(** X23: for the operations below the two files are interchangeable on the
    bus: from the same world, with the same arguments and the same allocator
    outcome, they record the same events (and the reads return the same
    value).  Register read, status, 8-bit write, channel, LNA gain, power up
    and down, RX mode, RX-ready test, payload width, both flushes, and the
    address setters for addresses of five bytes or more. *)
Theorem variants_agree_on_the_wire
    (h : nRF24L01_h) (b : nRF24L01_rest) (w : world) :
  (forall r,
     Arm.NRF24L01_RegisterRead_8 h r w
       = Example.NRF24L01_RegisterRead_8 h r w) /\
  Arm.NRF24L01_GetStatus h w = Example.NRF24L01_GetStatus h w /\
  Arm.NRF24L01_IsDataReadyRx h b w = Example.NRF24L01_IsDataReadyRx h b w /\
  (forall p,
     Arm.NRF24L01_GetRxDataAmount h p w
       = Example.NRF24L01_GetRxDataAmount h p w) /\
  (forall r v,
     log (exec (Arm._NRF24L01_RegisterWrite_8 h r v) w)
       = log (exec (Example.NRF24L01_RegisterWrite_8 h r v) w)) /\
  (forall c,
     log (exec (Arm.NRF24L01_SetRFChannel h c) w)
       = log (exec (Example.NRF24L01_SetRFChannel h c) w)) /\
  (forall a,
     log (exec (Arm.NRF24L01_SetLNAGain h a) w)
       = log (exec (Example.NRF24L01_SetLNAGain h a) w)) /\
  log (exec (Arm.NRF24L01_PowerUp h b) w)
    = log (exec (Example.NRF24L01_PowerUp h b) w) /\
  log (exec (Arm.NRF24L01_PowerDown h b) w)
    = log (exec (Example.NRF24L01_PowerDown h b) w) /\
  log (exec (Arm.NRF24L01_EnableRxMode h b) w)
    = log (exec (Example.NRF24L01_EnableRxMode h b) w) /\
  log (exec (Arm.NRF24L01_FlushTX h) w)
    = log (exec (Example.NRF24L01_FlushTX h) w) /\
  log (exec (Arm.NRF24L01_FlushRX h) w)
    = log (exec (Example.NRF24L01_FlushRX h) w) /\
  (forall address, (5 <= length address)%nat ->
     log (exec (Arm.NRF24L01_SetTXAddress h (Some address)) w)
       = log (exec (Example.NRF24L01_SetTXAddress h (Some address)) w) /\
     forall p,
       log (exec (Arm.NRF24L01_SetRxAddress h p (Some address)) w)
         = log (exec (Example.NRF24L01_SetRxAddress h p (Some address)) w)).
Proof.
  assert (Hread : forall r, Arm.NRF24L01_RegisterRead_8 h r w
                            = Example.NRF24L01_RegisterRead_8 h r w)
    by (intros r; now rewrite Arm_read8_run, Example_read8_run).
  repeat match goal with |- _ /\ _ => split end.
  - exact Hread.
  - unfold Arm.NRF24L01_GetStatus, Example.NRF24L01_GetStatus, bind.
    now rewrite Hread.
  - unfold Arm.NRF24L01_IsDataReadyRx, Example.NRF24L01_IsDataReadyRx, bind.
    now rewrite Hread.
  - intros p.
    unfold Arm.NRF24L01_GetRxDataAmount, Example.NRF24L01_GetRxDataAmount,
      bind.
    destruct (p <? 6); [now rewrite Arm_read8_run, Example_read8_run|].
    reflexivity.
  - intros r v. exact (write8_agree h r v w).
  - intros c. unfold Arm.NRF24L01_SetRFChannel, Example.NRF24L01_SetRFChannel.
    exact (write8_agree h _ c w).
  - intros a. unfold Arm.NRF24L01_SetLNAGain, Example.NRF24L01_SetLNAGain.
    exact (read_then_write_agree h _
             (fun v => u8 (Z.lor v (Z.shiftl a 0))) w).
  - unfold Arm.NRF24L01_PowerUp, Example.NRF24L01_PowerUp.
    exact (read_then_write_agree h _
             (fun v => u8 (Z.lor v (RF24_PWR_UP b))) w).
  - unfold Arm.NRF24L01_PowerDown, Example.NRF24L01_PowerDown.
    refine (read_write_ce_agree h _
              (fun v => u8 (Z.land v (Z.lnot (RF24_PWR_UP b))))
              Arm._NRF24L01_CELow Example._NRF24L01_CELow w _ _).
    + intros w0. reflexivity.
    + intros w1 w2 Hl Hb Hp. unfold exec, Example._NRF24L01_CELow,
        ROM_GPIOPinWrite, modify, record. cbn [snd log].
      now rewrite Hl, Hb, Hp.
  - unfold Arm.NRF24L01_EnableRxMode, Example.NRF24L01_EnableRxMode.
    refine (read_write_ce_agree h _
              (fun v => u8 (Z.lor v (RF24_PRIM_RX b)))
              Arm._NRF24L01_CEHigh Example._NRF24L01_CEHigh w _ _).
    + intros w0. reflexivity.
    + intros w1 w2 Hl Hb Hp. unfold exec, Example._NRF24L01_CEHigh,
        ROM_GPIOPinWrite, modify, record. cbn [snd log].
      now rewrite Hl, Hb, Hp.
  - unfold Arm.NRF24L01_FlushTX, Example.NRF24L01_FlushTX.
    exact (command_agree _ w).
  - unfold Arm.NRF24L01_FlushRX, Example.NRF24L01_FlushRX.
    exact (command_agree _ w).
  - intros address Hlen. split.
    + unfold Arm.NRF24L01_SetTXAddress, Example.NRF24L01_SetTXAddress.
      exact (first_five_agree h _ address w Hlen).
    + intros p.
      rewrite Arm_set_rx_address_cases, Example_set_rx_address_cases.
      destruct ((0 <=? p) && (p <=? 1));
        [exact (first_five_agree h _ address w Hlen)|].
      destruct ((2 <=? p) && (p <=? 5));
        [exact (write8_agree h _ _ w) | reflexivity].
Qed.
(** The frame of the defaults. *)
Definition frame : cfg.framecfg (double := Z) :=
  {| cfg.width := {| cfg.name_ := "frame width"; cfg.value_ := cfg.of_int 640 |};
     cfg.height := {| cfg.name_ := "frame height"; cfg.value_ := cfg.of_int 480 |};
     cfg.rate := {| cfg.name_ := "frame rate"; cfg.value_ := cfg.of_int 60 |} |}.

(** [two_keys] and a third option, which leaves room for a fourth. *)
Definition three_keys : ui.menu action := ui.add "r" 2 None two_keys.

End sample.

(** * Properties *)

(** ** Reading and writing decimal integers *)

Section charconv_facts.
Import charconv.

Lemma append_cons c (s r : string) :
  (String c s ++ r = String c (s ++ r))%string.
Proof. reflexivity. Qed.

Lemma append_nil (r : string) : (EmptyString ++ r = r)%string.
Proof. reflexivity. Qed.

Lemma is_digit_not_minus c : is_digit c = true -> c <> "-"%char.
Proof. intros Hd ->. discriminate Hd. Qed.

Lemma split_sign_digit signed c s :
  is_digit c = true -> split_sign signed (String c s) = (false, String c s).
Proof.
  intros Hd. unfold split_sign.
  destruct c as [[] [] [] [] [] [] [] []]; try reflexivity.
  discriminate Hd.
Qed.

Lemma split_sign_unsigned s : split_sign false s = (false, s).
Proof.
  destruct s as [|c s]; [reflexivity|].
  unfold split_sign.
  destruct c as [[] [] [] [] [] [] [] []]; reflexivity.
Qed.

Lemma split_sign_minus s : split_sign true (String "-" s) = (true, s).
Proof. reflexivity. Qed.

(** The body after the sign is the text itself or the text after a minus
    sign. *)
Lemma split_sign_cases signed s :
  split_sign signed s = (false, s)
  \/ (signed = true /\ exists s', s = String "-" s' /\ split_sign signed s = (true, s')).
Proof.
  destruct s as [|c s]; [left; reflexivity|].
  destruct (Ascii.eqb_spec c "-") as [->|Hne].
  - destruct signed; [right|left; reflexivity]. eauto.
  - left. unfold split_sign.
    destruct c as [[] [] [] [] [] [] [] []]; try reflexivity.
    contradiction Hne; reflexivity.
Qed.

Lemma read_digits_count s acc n : (n <= snd (read_digits s acc n))%nat.
Proof.
  revert acc n. induction s as [|c s IH]; intros acc n; simpl; [lia|].
  destruct (is_digit c); simpl; [|lia].
  specialize (IH (acc * 10 + digit_value c) (S n)). lia.
Qed.

Lemma read_digits_zero s :
  snd (read_digits s 0 0) = O <->
  match s with String c _ => is_digit c = false | EmptyString => True end.
Proof.
  destruct s as [|c s]; simpl; [tauto|].
  destruct (is_digit c); simpl; [|tauto].
  pose proof (read_digits_count s (0 * 10 + digit_value c) 1).
  split; [lia|discriminate].
Qed.

(** [from_chars] fails with [invalid_argument] exactly where no match
    starts, and then leaves the value alone. *)
Lemma from_chars_no_match signed lo hi s value :
  starts_integer signed s = false ->
  from_chars signed lo hi s value
  = ({| ptr := 0; ec := invalid_argument |}, value).
Proof.
  unfold starts_integer, from_chars. intros Hs.
  destruct (split_sign signed s) as [neg body]. simpl in Hs.
  destruct (read_digits body 0 0) as [mag n] eqn:Hr.
  assert (Hn : snd (read_digits body 0 0) = O).
  { apply read_digits_zero. destruct body; [exact I|exact Hs]. }
  rewrite Hr in Hn. simpl in Hn. subst n. reflexivity.
Qed.

Lemma digit_sequence_head s :
  digit_sequence s = true -> exists c s', s = String c s' /\ is_digit c = true.
Proof.
  destruct s as [|c s]; [discriminate|].
  unfold digit_sequence. simpl. intros H.
  apply andb_true_iff in H as [H _]. eauto.
Qed.
(** * node-storage-service: tag ledger, local object store and retrieval pipeline

    A shallow embedding of [project/routers/local.py] and
    [project/routers/intermediate.py].  Handlers are functions in a small
    state-and-exception monad over a [World] that holds the relational
    tables, the MinIO bucket, the chronological list of store writes and,
    for the round trips to come, which of them the stores fail to answer. *)

From Stdlib Require Import List Bool Arith Lia NArith String Ascii.
Import ListNotations.

Set Implicit Arguments.

(** ** Python values *)

(** A Python [str] is a sequence of code points. *)
Definition str := list N.

(** [bytes]: a sequence of octets. *)
Definition bytes := list N.

Definition py (s : string) : str := map N_of_ascii (list_ascii_of_string s).

Fixpoint str_eqb (a b : str) : bool :=
  match a, b with
  | [], [] => true
  | x :: a', y :: b' => N.eqb x y && str_eqb a' b'
  | _, _ => false
  end.

(** [s.startswith(p)] *)
Fixpoint starts_with (p s : str) : bool :=
  match p, s with
  | [], _ => true
  | x :: p', y :: s' => N.eqb x y && starts_with p' s'
  | _ :: _, [] => false
  end.

(** [s.split(sep)[-1]] for a one-character separator: what follows the last
    occurrence of [sep], or all of [s] when there is none. *)
Fixpoint last_segment (sep : N) (s : str) : str :=
  match s with
  | [] => []
  | c :: s' =>
      if existsb (N.eqb sep) s' then last_segment sep s'
      else if N.eqb c sep then s' else c :: s'
  end.

(** ** The tag grammar ([_TAG_PATTERN], [is_valid_tag]) *)

Module TagGrammar.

━━━

*Work request:*
Only one span is wanted. It runs from the first line of the listing through the line with "gain, power up", and each line must match exactly.

*Result of this task:*
(** X23: for the operations below the two files are interchangeable on the
    bus: from the same world, with the same arguments and the same allocator
    outcome, they record the same events (and the reads return the same
    value).  Register read, status, 8-bit write, channel, LNA gain, power up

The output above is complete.